Making room for art

About a year ago, I took a few drawing classes that made me very unhappy. The teachers offered little in the way of actual instruction. There were no learning objectives set out, no clear progression of skills outlined for us. We drew the model and the instructor made random comments and remarks that were intended to show how witty and artistic they were.

This is, I figured, why so many of the students had been taking the same class over and over. They seemed to believe that merely being a classroom with a popular teacher and being exposed to occasional critique would improve their drawing. They didn’t expect to be “taught” because this was “art.”

Everything I know about how adults learn told me this was wrong.

Painting, drawing, photography are all skills and they can be taught. Talent and inspiration don’t amount to anything if the artist doesn’t put in the time needed to acquire the skills which will give expression to their ideas. A great artist has to devote herself to learning those skills and honing those ideas, in addition to opening up her creative spirit.

For five years I had been dabbling with books, videos, a few lessons. My head swung this way and that. I had loads of ideas but couldn’t turn them into finished pieces. My heart’s desire was to create, yet I was failing to create anything but lists of projects that I wanted to do.

I knew I needed structure and a logical progression and steady drill-down on art fundamentals, but with room to explore and play. Art school was way too expensive, so I reviewed the possibilities for online classes.

Exactly one year ago today I found Virtual Art Academy.  It is a highly structured sequence of lessons that cover the fundamentals of painting over four years, but it offers options to create your own program.It gets great reviews from artists in online forums.

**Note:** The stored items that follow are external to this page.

Lemma step_within o s : within_cap s -> within_cap (step MAX o s).
Proof.
  intros Hs. destruct o as [tid cfg c n|tid cfg c n| |tid st|tid|tid]; simpl.
  - unfold start_translation_service.
    destruct (schedule_translation MAX tid cfg c n _) as [st s1] eqn:Hsch; simpl.
    apply drain_queue_within.
    match type of Hsch with schedule_translation _ _ _ _ _ ?s0 = _ =>
      pose proof (schedule_within tid cfg c n s0 ltac:(exact Hs)) as Hw end.
    by rewrite Hsch in Hw.
  - by apply schedule_within.
  - by apply drain_queue_within.
  - unfold finish_translation. apply drain_queue_within.
    unfold within_cap, _running_count in *; simpl.
    pose proof (size_delete_le (active_tasks (update_record tid (fun r => mkRec st (stage_of r)) s)) tid).
    rewrite update_record_tasks in *. lia.
  - unfold cancel_task. destruct (active_tasks s !! tid) as [t|] eqn:Ht; simpl; [|done].
    apply drain_queue_within.
    unfold within_cap, _running_count in *; simpl.
    rewrite map_size_insert_Some by eauto. done.
  - unfold remove_from_queue. by case_bool_decide.
Qed.

End Cap.

(** Claim C1: for every sequence of scheduler operations (submission,
    bare scheduling, queue drains, job completion with any final status,
    cancellation and queue removal), started from a state within the
    concurrency cap, the number of running jobs (entries of [active_tasks])
    never exceeds [MAX_CONCURRENT]; every intermediate state is the result
    of a prefix of the sequence, itself a sequence. *)
Theorem running_count_never_exceeds_cap (MAX_CONCURRENT : Z) (ops : list op) (s : sched) :
  _running_count s <= MAX_CONCURRENT ->
  _running_count (run MAX_CONCURRENT ops s) <= MAX_CONCURRENT.
Proof.
  revert s. induction ops as [|o ops IH]; intros s Hs; simpl; [done|].
  apply IH. by apply step_within.
Qed.

Lemma running_count_never_exceeds_cap_witness :
  _running_count empty_sched <= 1 /\
  _running_count (run 1 [OpSubmit (pys "a") 0 (pys "t1") []; OpSubmit (pys "b") 1 (pys "t2") [];
                         OpFinish (pys "a") Completed] empty_sched) <= 1.
Proof.
  split; [vm_compute; congruence|].
  apply (running_count_never_exceeds_cap 1). vm_compute. congruence.
Defined.

(** Claim C10: when [task_id] is not in [active_tasks], [cancel_task]
    returns [False] and changes nothing: the pending queue, the job's
    status in [active_translations] and the persisted history are left
    as they were, so a queued job is not removed from the queue. *)
Theorem cancel_task_not_running (MAX_CONCURRENT : Z) (tid : pystr) (s : sched) :
  active_tasks s !! tid = None ->
  cancel_task MAX_CONCURRENT tid s = (false, s) /\
  pending_queue (snd (cancel_task MAX_CONCURRENT tid s)) = pending_queue s /\
  active_translations (snd (cancel_task MAX_CONCURRENT tid s)) !! tid = active_translations s !! tid.
Proof. intros H. unfold cancel_task. by rewrite H. Qed.

Lemma cancel_task_not_running_witness :
  let s := snd (schedule_translation 0 (pys "q") 7 (pys "t") [] 
                  (mkSched {[pys "q" := mkRec Queued []]} ∅ [] ∅)) in
  active_tasks s !! pys "q" = None /\ pending_queue s <> [] /\
  cancel_task 0 (pys "q") s = (false, s).
Proof.
  intros s. split; [vm_compute; reflexivity|]. split; [vm_compute; congruence|].
  apply (cancel_task_not_running 0 (pys "q") s). vm_compute. reflexivity.
Defined.



(** ** The stable sort of [pending_queue] *)

Definition not_before (a b : entry) : Prop :=
  str_ltb (created_at b) (created_at a) = false.

Lemma insert_by_created_In x L z :
  In z (insert_by_created x L) <-> z = x \/ In z L.
Proof.
  induction L as [|y L IH]; simpl; [intuition congruence|].
  destruct (str_ltb (created_at x) (created_at y)); simpl; [intuition congruence|].
  rewrite IH. intuition congruence.
Qed.

Lemma insert_by_created_perm x L : Permutation (insert_by_created x L) (x :: L).
Proof.
  induction L as [|y L IH]; simpl; [done|].
  destruct (str_ltb (created_at x) (created_at y)); [done|].
  etrans; [apply perm_skip, IH|]. apply perm_swap.
Qed.

Lemma sort_by_created_snoc q x :
  sort_by_created (q ++ [x]) = insert_by_created x (sort_by_created q).
Proof. unfold sort_by_created. by rewrite fold_left_app. Qed.

Lemma sort_by_created_perm q : Permutation (sort_by_created q) q.
Proof.
  induction q as [|x q IH] using rev_ind; [done|].
  rewrite sort_by_created_snoc. etrans; [apply insert_by_created_perm|].
  rewrite IH. apply Permutation_cons_append.
Qed.
(** The claim of C2 as the specification words it fails when the
    regeneration fails: the instance is not in the cache, a registered group
    claims it and the cloud lists it for that group, but the group's
    manager cannot be read. GetMigForInstance then answers no group and the
    wrapped error of the regeneration, not the hard error; the cache was not
    rebuilt and nothing was looked up again. *)
Definition failing_igmGet (r : GceRef) : result string :=
  Err (ExternalError "igm get failed").

Definition claiming_manager : gceManagerImpl :=
  mkManager [mkInfo test_default "gke-cluster-1-default-pool"] ∅
    "us-central1-b" "project1" "cluster1" ModeGKENAP 1%nat.

Definition claimed_instance : GceRef := testRef "gke-cluster-1-default-pool-f7607aac-9j4g".

Lemma GetMigForInstance_failed_rebuild_counterexample :
  migCache claiming_manager !! claimed_instance = None
  /\ claimed claimed_instance claiming_manager
  /\ reportsLive test_igmListManagedInstances test_parse test_default claimed_instance
  /\ GetMigForInstance failing_igmGet test_igmListManagedInstances test_parse
       claimed_instance claiming_manager
     = (claiming_manager,
        (None, Some (ErrLookingForMig claimed_instance (ExternalError "igm get failed")))).
Proof.
  split; [reflexivity|]. split; [|split; [|reflexivity]].
  - exists (mkInfo test_default "gke-cluster-1-default-pool").
    split; [left|]. split; [reflexivity|]. split; reflexivity.
  - exists ["gke-cluster-1-default-pool-f7607aac-9j4g";
            "gke-cluster-1-default-pool-f7607aac-c63g"],
           "gke-cluster-1-default-pool-f7607aac-9j4g".
    split; [reflexivity|]. split; [left|reflexivity].
Qed.


End Gce.

(** ** The removal simulator *)

Module Simulator.

(** A call returns, or the goroutine panics (the nil dereference of
    [nodeInfo.Node()] in tryNodeForPod). *)
Inductive outcome (A : Type) :=
| Panic
| Return (a : A).
Arguments Panic {A}.
Arguments Return {A} a.

Inductive error :=
| FailedToGet (resourceName node : string)
| IsZero (resourceName node : string)
| FailedToFindPlace.

Inductive result (A : Type) :=
| Ok (a : A)
| Err (e : error).
Arguments Ok {A} a.
Arguments Err {A} e.

(** float64(v) of an integer: the nearest binary64 value, ties to even. *)
Definition float64 (v : Z) : float := SF2Prim (binary_normalize prec emax v 0 false).

(** math.Max, with its special cases. *)
Definition math_Max (x y : float) : float :=
  if (PrimFloat.eqb x PrimFloat.infinity || PrimFloat.eqb y PrimFloat.infinity)%bool
  then PrimFloat.infinity
  else if (PrimFloat.is_nan x || PrimFloat.is_nan y)%bool then PrimFloat.nan
  else if (PrimFloat.eqb x PrimFloat.zero && PrimFloat.eqb x y)%bool
  then (if PrimFloat.get_sign x then y else x)
  else if PrimFloat.ltb y x then x else y.

Definition ResourceCPU : string := "cpu".
Definition ResourceMemory : string := "memory".

Section Sim.

(** resource.Quantity with the three operations the simulator uses:
    [MustParse("0")], [Add] and [MilliValue]. *)
Context {Quantity : Type}.
Variable quantity_zero : Quantity.
Variable quantity_add : Quantity -> Quantity -> Quantity.
Variable MilliValue : Quantity -> Z.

It was also very reasonably priced.

I went and signed up … but it didn’t work. I couldn’t get my subscription accepted. Wildly frustrating. I wrote for help, and was told that the payment system was down.

I never went back. About six months after my brain surgery, I managed to put “sign up for Virtual Art Academy” on my to-do list. Then I just kept shoving it over to the next week, the next month.

Until tonight. I was reading a book about creating space in your life for what matters.

[W]hen you make the time and the space for what you long to do, everything else shifts to accommodate it. In my experience it never works the other way around. If you wait until there’s time to do what you want, you’ll be waiting until your eighty-fifth birthday.

I may not live to be 85.

I put art away when Tom had a stroke. He is more independent now, though, and I’m determined to forge ahead.

I signed up at Virtual Art Academy and paid for the first year. First lesson tomorrow.

My life can’t wait any longer.

Today’s penny is a 2015, the year that I found Virtual Art Academy.

 

4 thoughts on “Making room for art”

  1. What a great idea. Can’t wait to hear about the Art Academy. I am coming to love on-line learning myself . So much incredible material available. How lucky we are to live in the digital age. It is revolutionizing our educational systems. I wish I could imagine the future of learning….

  2. Good for you! For many years I found the time to do Girl Scouts and loved it. Then it was time to let someone younger lead my troop and now I have a void that I am still trying to decide how to fill. I will find something…there is a list in my mind – just not fully realized yet, but coming. 😀

    1. Super excited for you!! I’m very happy that Tom is getting stronger every day. Great news all around!